(* ===== verification/Gating.v ===== *)
(** * The gates come first

    No child is written before the tenant profile, the external Secrets and the Gateway the
    workload names have been read and found in order: facts about the calls before a write. *)
From S2P Require Import Prelude Errors Kube Api Naming Intent ServiceIntent Route Builder Effects Engine Capability.
From S2P Require Import Conditions Status Failures Gates Controller Contract Safety.

Section Checked.
Context `{Conditions, ApiErrors, UnstructuredHelpers}.

(** ** What the gates have established, read off the history *)

Definition tenant_checked (w : AIWorkload) (h : history) : Prop :=
  sp_Tenant (w_Spec w) = "" ∨
  ∃ via profile,
    Call (EGetConfigMap via (w_Namespace w) tenantProfileConfigMap) (inr profile) ∈ h ∧
    check_tenant_profile (sp_Tenant (w_Spec w)) (cm_Data profile) = None.

Definition reference_checked (ns : string) (direct : list string) (h : history) (x : ExternalSecretReference) : Prop :=
  (er_TargetSecret x ∉ direct) ∧
  ∃ via externalSecret storeName store target,
    Call (EGetUnstructured via externalSecretGVK ns (er_ExternalSecret x)) (inr externalSecret) ∈ h ∧
    selected_store externalSecret = inr storeName ∧
    Call (EGetUnstructured via secretStoreGVK ns storeName) (inr store) ∈ h ∧
    readyCondition store = true ∧
    checked_target externalSecret x = inr (er_TargetSecret x) ∧
    Call (EGetSecretMetadata ns (er_TargetSecret x)) (inr target) ∈ h.

Definition externals_checked (w : AIWorkload) (h : history) : Prop :=
  Forall (reference_checked (w_Namespace w) (sp_SecretRefs (w_Spec w)) h) (sp_ExternalSecrets (w_Spec w)).

Definition gateway_checked (w : AIWorkload) (h : history) : Prop :=
  HTTPRouteEnabled (Some w) = true →
  ServiceEnabled (Some w) = true ∧ NetworkEnabled (Some w) = false ∧
  ∃ exposure via gateway,
    sp_Exposure (w_Spec w) = Some exposure ∧
    Call (EGetUnstructured via gatewayGVK (w_Namespace w) (ex_Gateway exposure)) (inr gateway) ∈ h ∧
    hasTrueCondition gateway "Programmed" = true.

(** They depend on the workload's identity and spec, and stay true as the history grows. *)
Lemma prefix_elem_of {A} (x : A) h h' : prefix h h' → x ∈ h → x ∈ h'.
Proof. intros [k ->]. set_solver. Qed.

Lemma tenant_checked_mono w w' h h' :
  same_workload w w' → prefix h h' → tenant_checked w h → tenant_checked w' h'.
Proof.
  intros (Hs & Hns & _) Hp [?|(via & profile & ? & ?)]; [left; congruence|].
  right. exists via, profile. rewrite Hs, Hns. eauto using prefix_elem_of.
Qed.

Lemma reference_checked_mono ns direct h h' x :
  prefix h h' → reference_checked ns direct h x → reference_checked ns direct h' x.
Proof. intros Hp (? & via & ? & ? & ? & ? & ? & ? & ? & ? & ? & ?). split; [done|]. eauto 20 using prefix_elem_of. Qed.

Lemma externals_checked_mono w w' h h' :
  same_workload w w' → prefix h h' → externals_checked w h → externals_checked w' h'.
Proof.
  unfold externals_checked. intros (-> & -> & _) Hp. intros Hc. eapply Forall_impl; [done|].
  intros x. by apply reference_checked_mono.
Qed.

Lemma HTTPRouteEnabled_spec_eq w w' : w_Spec w' = w_Spec w → HTTPRouteEnabled (Some w') = HTTPRouteEnabled (Some w).
Proof. unfold HTTPRouteEnabled. by intros ->. Qed.

Lemma HTTPRouteEnabled_same w w' : same_workload w w' → HTTPRouteEnabled (Some w') = HTTPRouteEnabled (Some w).
Proof. intros [Hs _]. by apply HTTPRouteEnabled_spec_eq. Qed.

Lemma gateway_checked_mono w w' h h' :
  same_workload w w' → prefix h h' → gateway_checked w h → gateway_checked w' h'.
Proof.
  intros (Hs & Hns & _) Hp Hc He. rewrite (HTTPRouteEnabled_spec_eq w w') in He by done.
  destruct (Hc He) as (? & ? & exposure & via & gateway & ? & ? & ?).
  unfold ServiceEnabled, NetworkEnabled. rewrite Hs, Hns. split; [done|]. split; [done|].
  exists exposure, via, gateway. eauto using prefix_elem_of.
Qed.

(** ** The gates establish it *)

Context (R : call event answer → Prop).
Let anything := λ (_ : history) (_ : event), True.

Lemma elem_of_last {A} (x : A) h : x ∈ h ++ [x].
Proof. set_solver. Qed.

Lemma validateTenant_checks g w h :
  wp R anything h (validateTenant g w) (λ h' '(_, err), err = None → tenant_checked w h').
Proof.
  unfold validateTenant. case_bool_decide; [by left|]. simpl. split; [done|].
  intros [err|profile] _; [by destruct (IsNotFound err)|].
  destruct (check_tenant_profile _ _) as [err|] eqn:E; [done|].
  simpl. split; [done|]. intros t _ _. right.
  exists (default ClientReader (r_TenantReader g)), profile. split; [|done]. set_solver.
Qed.

Lemma checked_target_inv es x target :
  checked_target es x = inr target → target = er_TargetSecret x ∧ readyCondition es = true.
Proof.
  unfold checked_target. destruct (NestedString _ _) as [[name found]|]; [|done].
  destruct (bool_decide (_ = er_TargetSecret x)) eqn:E; simpl; [|done].
  apply bool_decide_eq_true in E. destruct (readyCondition es); simpl; [|done]. intros [= <-]. done.
Qed.

Lemma resolve_reference_checks via ns direct x h :
  wp R anything h (resolve_reference via ns direct x)
    (λ h' out, prefix h h' ∧ ∀ y, out = inr y → reference_checked ns direct h' x).
Proof.
  unfold resolve_reference. case_bool_decide; [by split|].
  simpl. split; [done|]. intros [err|es] _.
  { destruct (IsNotFound err); (split; [by apply prefix_app_r|done]). }
  destruct (selected_store es) as [err|store] eqn:Es; [split; [by apply prefix_app_r|done]|].
  simpl. split; [done|]. intros [err|st] _.
  { destruct (IsNotFound err); (split; [by rewrite <-app_assoc; apply prefix_app_r|done]). }
  destruct (readyCondition st) eqn:Er; simpl; [|split; [by rewrite <-app_assoc; apply prefix_app_r|done]].
  destruct (checked_target es x) as [err|target] eqn:Et; [split; [by rewrite <-app_assoc; apply prefix_app_r|done]|].
  simpl. split; [done|]. intros [err|m] _; rewrite <-!app_assoc.
  { destruct (IsNotFound err); (split; [by apply prefix_app_r|done]). }
  split; [by apply prefix_app_r|]. intros y _. split; [done|].
  apply checked_target_inv in Et as Ht. destruct Ht as [-> _].
  exists via, es, store, st, m. split_and!; try done; set_solver.
Qed.

Lemma resolve_references_checks via ns direct references resolved h :
  wp R anything h (resolve_references via ns direct references resolved)
    (λ h' out, prefix h h' ∧ ∀ y, out = inr y → Forall (reference_checked ns direct h') references).
Proof.
  revert resolved h. induction references as [|x references IH]; intros resolved h; simpl; [by split|].
  eapply wp_seq; [apply resolve_reference_checks|]. intros h1 [err|y] [Hp Hx]; [by split|].
  eapply wp_mono; [apply IH|]. intros h2 out [Hp2 Hrs]. split; [by etrans|].
  intros y2 ->. constructor; [|by eapply Hrs]. eapply reference_checked_mono; [done|]. by eapply Hx.
Qed.

Lemma wp_anything {A} (t : program A) h : wp R anything h t (λ _ _, True).
Proof. revert h. induction t as [a|e k IH]; intros h; simpl; [done|]. split; auto. done. Qed.

Lemma validateExternalSecrets_checks g w h :
  wp R anything h (validateExternalSecrets g w) (λ h' '(_, out), ∀ y, out = inr y → externals_checked w h').
Proof.
  unfold validateExternalSecrets. case_bool_decide as He.
  { intros y _. unfold externals_checked. by destruct (sp_ExternalSecrets (w_Spec w)). }
  destruct (r_CapabilityLookup g) as [lookup|]; [|done]. cbn [RequirementFor].
  eapply wp_seq; [apply wp_anything|]. intros h1 [rq st err] _. destruct st; simpl; try done.
  eapply wp_seq; [apply resolve_references_checks|]. intros h2 [err'|resolved] [_ Hr]; [done|].
  simpl. split; [done|]. intros t _ y _. unfold externals_checked. eapply Forall_impl; [by eapply Hr|].
  intros x. apply reference_checked_mono. by apply prefix_app_r.
Qed.

Lemma validate_gateway_checks g w h :
  wp R anything h (validate_gateway g w) (λ h' err, err = None → gateway_checked w h').
Proof.
  unfold validate_gateway. destruct (ServiceEnabled (Some w)) eqn:Es; simpl; [|done].
  destruct (NetworkEnabled (Some w)) eqn:En; simpl; [done|].
  destruct (sp_Exposure (w_Spec w)) as [e|] eqn:Ee; simpl; [|by split; [|intros []]].
  split; [done|]. intros [err|gateway] _; [by destruct (IsNotFound err)|].
  destruct (hasTrueCondition _ _) eqn:Ec; simpl; [|done]. intros _ _.
  split; [done|]. split; [done|]. exists e, (default ClientReader (r_GatewayReader g)), gateway.
  split; [done|]. split; [set_solver|done].
Qed.

Lemma validateExposure_checks g w h :
  wp R anything h (validateExposure g w) (λ h' '(_, out), ∀ y, out = inr y → gateway_checked w h').
Proof.
  unfold validateExposure.
  destruct (HTTPRouteEnabled (Some w)) eqn:Hr; simpl.
  - destruct (r_CapabilityLookup g) as [lookup|]; [|done]. cbn [RequirementFor].
    eapply wp_seq; [apply wp_anything|]. intros h1 [rq st err] _. destruct st; simpl; try done.
    eapply wp_seq; [apply validate_gateway_checks|]. intros h2 [err'|] Hg; [done|]. intros y _. by apply Hg.
  - eapply wp_mono with (Q := λ _ _, True); [apply wp_anything|].
    intros h' [w' out] _ y _ He. congruence.
Qed.

(** ** The gates write no child *)

Let silent (e : event) : Prop := is_child_write e = false.

Lemma silent_seq {A B} (t : program A) (f : A → program B) :
  safe R silent t (λ _, True) → (∀ a, safe R silent (f a) (λ _, True)) → safe R silent (bind f t) (λ _, True).
Proof. intros Ht Hf. by eapply safe_seq; [|intros a _]. Qed.

Context (g : gate_config)
  (Hlookup : ∀ lookup resource, r_CapabilityLookup g = Some lookup →
    safe R is_discovery (lookup resource) (λ _, True)).

Ltac silent_step :=
  match goal with
  | |- safe _ _ (bind _ _) _ => apply silent_seq; [|intros ?]
  | |- safe _ _ (_ ≫= _) _ => apply silent_seq; [|intros ?]
  | |- safe _ _ (if ?b then _ else _) _ => destruct b
  | |- safe _ _ (match ?x with _ => _ end) _ => destruct x eqn:?
  | |- safe _ _ (Ret _) _ => done
  | |- safe _ _ _ _ => solve [by split]
  end.

Lemma set_condition_silent typ status reason message w :
  safe R silent (set_condition typ status reason message w) (λ _, True).
Proof. by split. Qed.

Lemma patchStatus_silent `{SemanticDeepEqual AIWorkloadStatus} before after :
  safe R silent (patchStatus before after) (λ _, True).
Proof. unfold patchStatus. repeat (silent_step; auto using set_condition_silent). Qed.

Lemma validateTenant_silent w : safe R silent (validateTenant g w) (λ _, True).
Proof. unfold validateTenant. repeat (silent_step; auto using set_condition_silent). Qed.

Lemma Detect_silent lookup requirement :
  (∀ resource, safe R is_discovery (lookup resource) (λ _, True)) →
  safe R silent (Detect lookup requirement) (λ _, True).
Proof.
  intros Hl. unfold Detect. generalize (rq_Resources requirement). intros rs.
  induction rs as [|resource rs IH]; simpl; [done|]. apply silent_seq.
  - eapply safe_impl; [by apply Hl|done|by intros []|done].
  - by intros [err|[]].
Qed.

Lemma resolve_references_silent via ns direct references resolved :
  safe R silent (resolve_references via ns direct references resolved) (λ _, True).
Proof.
  revert resolved. induction references as [|x references IH]; intros resolved; simpl; [done|].
  apply silent_seq; [|by intros [err|y]].
  unfold resolve_reference. repeat silent_step.
Qed.

Lemma validateExternalSecrets_silent w : safe R silent (validateExternalSecrets g w) (λ _, True).
Proof.
  unfold validateExternalSecrets. case_bool_decide; [done|].
  destruct (r_CapabilityLookup g) as [lookup|]; [|done].
  pose proof (λ resource, Hlookup lookup resource eq_refl) as Hl.
  repeat (silent_step; auto using Detect_silent, resolve_references_silent).
Qed.

Lemma validate_gateway_silent w : safe R silent (validate_gateway g w) (λ _, True).
Proof. unfold validate_gateway, or_panic. repeat silent_step. Qed.

Lemma validateExposure_silent w : safe R silent (validateExposure g w) (λ _, True).
Proof.
  unfold validateExposure. destruct (_ && _); [done|].
  destruct (r_CapabilityLookup g) as [lookup|]; [|done].
  pose proof (λ resource, Hlookup lookup resource eq_refl) as Hl.
  repeat (silent_step; auto using Detect_silent, validate_gateway_silent).
Qed.

(** ** Nor do the parts that observe and report *)

Lemma validate_secrets_silent ns names : safe R silent (validate_secrets ns names) (λ _, True).
Proof.
  induction names as [|name names IH]; simpl; [done|]. split; [done|].
  intros [err|m] _; [by destruct (IsNotFound err)|done].
Qed.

◆ ◆ ◆ ◆ ◆ ◆ ◆

PROBLEM TO WORK ON — A word-for-word copy of the lines above from the one with "match goal with" through the one with "Lemma validate_gateway_silent w", inclusive, is the only output wanted.

EXPECTED OUTPUT —
  match goal with
  | |- safe _ _ (bind _ _) _ => apply silent_seq; [|intros ?]
  | |- safe _ _ (_ ≫= _) _ => apply silent_seq; [|intros ?]
  | |- safe _ _ (if ?b then _ else _) _ => destruct b
  | |- safe _ _ (match ?x with _ => _ end) _ => destruct x eqn:?
  | |- safe _ _ (Ret _) _ => done
  | |- safe _ _ _ _ => solve [by split]
  end.

Lemma set_condition_silent typ status reason message w :
  safe R silent (set_condition typ status reason message w) (λ _, True).
Proof. by split. Qed.

Lemma patchStatus_silent `{SemanticDeepEqual AIWorkloadStatus} before after :
  safe R silent (patchStatus before after) (λ _, True).
Proof. unfold patchStatus. repeat (silent_step; auto using set_condition_silent). Qed.

Lemma validateTenant_silent w : safe R silent (validateTenant g w) (λ _, True).
Proof. unfold validateTenant. repeat (silent_step; auto using set_condition_silent). Qed.

Lemma Detect_silent lookup requirement :
  (∀ resource, safe R is_discovery (lookup resource) (λ _, True)) →
  safe R silent (Detect lookup requirement) (λ _, True).
Proof.
  intros Hl. unfold Detect. generalize (rq_Resources requirement). intros rs.
  induction rs as [|resource rs IH]; simpl; [done|]. apply silent_seq.
  - eapply safe_impl; [by apply Hl|done|by intros []|done].
  - by intros [err|[]].
Qed.

Lemma resolve_references_silent via ns direct references resolved :
  safe R silent (resolve_references via ns direct references resolved) (λ _, True).
Proof.
  revert resolved. induction references as [|x references IH]; intros resolved; simpl; [done|].
  apply silent_seq; [|by intros [err|y]].
  unfold resolve_reference. repeat silent_step.
Qed.

Lemma validateExternalSecrets_silent w : safe R silent (validateExternalSecrets g w) (λ _, True).
Proof.
  unfold validateExternalSecrets. case_bool_decide; [done|].
  destruct (r_CapabilityLookup g) as [lookup|]; [|done].
  pose proof (λ resource, Hlookup lookup resource eq_refl) as Hl.
  repeat (silent_step; auto using Detect_silent, resolve_references_silent).
Qed.

Lemma validate_gateway_silent w : safe R silent (validate_gateway g w) (λ _, True).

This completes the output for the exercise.